The first step is to look at the actual data and make a few calculations. Figuring out what your retention rate is will help you numerically define your employee retention problem. In order to determine your employee retention rate, divide the number of employees you currently have by the number of employees you began with for any given time period. Then, multiply that by 100.
For example, if you began 2021 with 50 employees and end the year with 40 employees on December 31st, 2021, you need to divide 40 by 50 to get 0.80, and then multiply that by 100. Your retention rate will be 80%.
Make the ‘Great Resignation’ a Great Thing for Your Business
The COVID-19 pandemic has allowed employees to see what truly matters to them. Workers no longer live to work. What employees really want is flexibility to get their work done while being a father, being a mother – being a human. When we look back on the Coronavirus pandemic, we will surely think about the lives lost because of it, but we will also think about how the pandemic sparked a revolution in the hearts of employees everywhere. This is the new normal, and if your business doesn’t adapt to it, it may not survive.
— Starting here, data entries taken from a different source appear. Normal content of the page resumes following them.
(** ** Chains *)

(** [links m p ls e]: following [next] from [p] visits [ls] and stops at [e]. *)
Fixpoint links (m : gmap loc pbuf) (p : option loc) (ls : list loc) (e : option loc) : Prop :=
  match ls with
  | [] => p = e
  | l :: ls => p = Some l /\ exists b, m !! l = Some b /\ links m (pb_next b) ls e
  end.

(** A pbuf whose payload is [pt]. *)
Definition pbuf_ok (l : loc) (b : pbuf) (pt : ptr) : Prop :=
  pb_payload b = Some pt /\ sane_type (pb_type b) = true /\
  (pb_type b = PBUF_RAM \/ pb_type b = PBUF_POOL -> p_loc pt = l /\ 16 <= p_off pt) /\
  is_u16 (pb_tot_len b) /\ 0 < pb_ref b < 65536.

(** A segment of a chain: it holds [d], ends at [e], and [k] bytes follow. *)
Fixpoint pseg (h : heap) (p : option loc) (ls : list loc) (d : list Z)
    (e : option loc) (k : Z) : Prop :=
  match ls with
  | [] => p = e /\ d = []
  | l :: ls =>
      p = Some l /\ exists b pt d1 d2,
        h_pbufs h !! l = Some b /\ pbuf_ok l b pt /\
        bytes_at h pt (pb_len b) = Some d1 /\ d = d1 ++ d2 /\
        pb_tot_len b = Z.of_nat (length d) + k /\ pseg h (pb_next b) ls d2 e k
  end.

Definition packet (h : heap) (p : option loc) (ls : list loc) (d : list Z) : Prop :=
  pseg h p ls d None 0.

Lemma pseg_cons h l ls b pt d1 d2 e k :
  h_pbufs h !! l = Some b -> pbuf_ok l b pt -> bytes_at h pt (pb_len b) = Some d1 ->
  pb_tot_len b = Z.of_nat (length d1) + Z.of_nat (length d2) + k ->
  pseg h (pb_next b) ls d2 e k -> pseg h (Some l) (l :: ls) (d1 ++ d2) e k.
Proof.
  intros. cbn. split; [done|]. exists b, pt, d1, d2.
  do 4 (split; [done|]). split; [rewrite length_app; lia|done].
Qed.

Lemma pbuf_ok_update l b b' pt :
  pbuf_ok l b pt -> pb_payload b' = pb_payload b -> pb_type b' = pb_type b ->
  is_u16 (pb_tot_len b') -> 0 < pb_ref b' < 65536 -> pbuf_ok l b' pt.
Proof. unfold pbuf_ok. intros (H1 & H2 & H3 & _) -> ->. done. Qed.

(** The fields that relinking and trimming keep. *)
Definition pb_key (b : pbuf) : option ptr * Z := (pb_payload b, pb_ref b).

(** [touches ls h h']: only the structs of [ls] differ, and not in their
    payload pointers. *)
Definition touches (ls : list loc) (h h' : heap) : Prop :=
  exists m, h' = h_set_pbufs m h /\ (forall l, l ∉ ls -> m !! l = h_pbufs h !! l) /\
    forall l, pb_key <$> m !! l = pb_key <$> h_pbufs h !! l.

(** ** Lemmas on memory *)
Lemma bytes_at_length h p n d : bytes_at h p n = Some d -> Z.of_nat (length d) = n.
Proof.
  unfold bytes_at. destruct (h_blocks h !! _) as [blk|]; cbn; [|done].
  case_match eqn:E; [|done]. intros [= <-].
  rewrite length_take, length_drop. lia.
Qed.

Lemma bytes_at_blocks h h' p n :
  h_blocks h' !! p_loc p = h_blocks h !! p_loc p -> bytes_at h' p n = bytes_at h p n.
Proof. intros E. unfold bytes_at. by rewrite E. Qed.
To stop the Great Resignation from affecting your business, do your best to adopt initiatives to improve the employee experience. Listen carefully to them so you know exactly what they want, what they expect, and how they feel. Treat them like humans, not just employees who can easily be replaced. Understand that their jobs are a part of their identities. They want to do a great job while feeling supported by the business. Carefully calculate your employee retention rates and realistically pinpoint your shortcomings. Lastly, just treat your employees the way they want to be treated.
The Great Resignation can be a great thing for your company if you’re leveraging it correctly. Be the workplace who is doing everything right in a sea of companies getting it wrong.No employee wants to part ways with a company that cares about and values its employees. By taking these steps to avoid the Great Resignation, you’ll be making your workplace a better company to work for.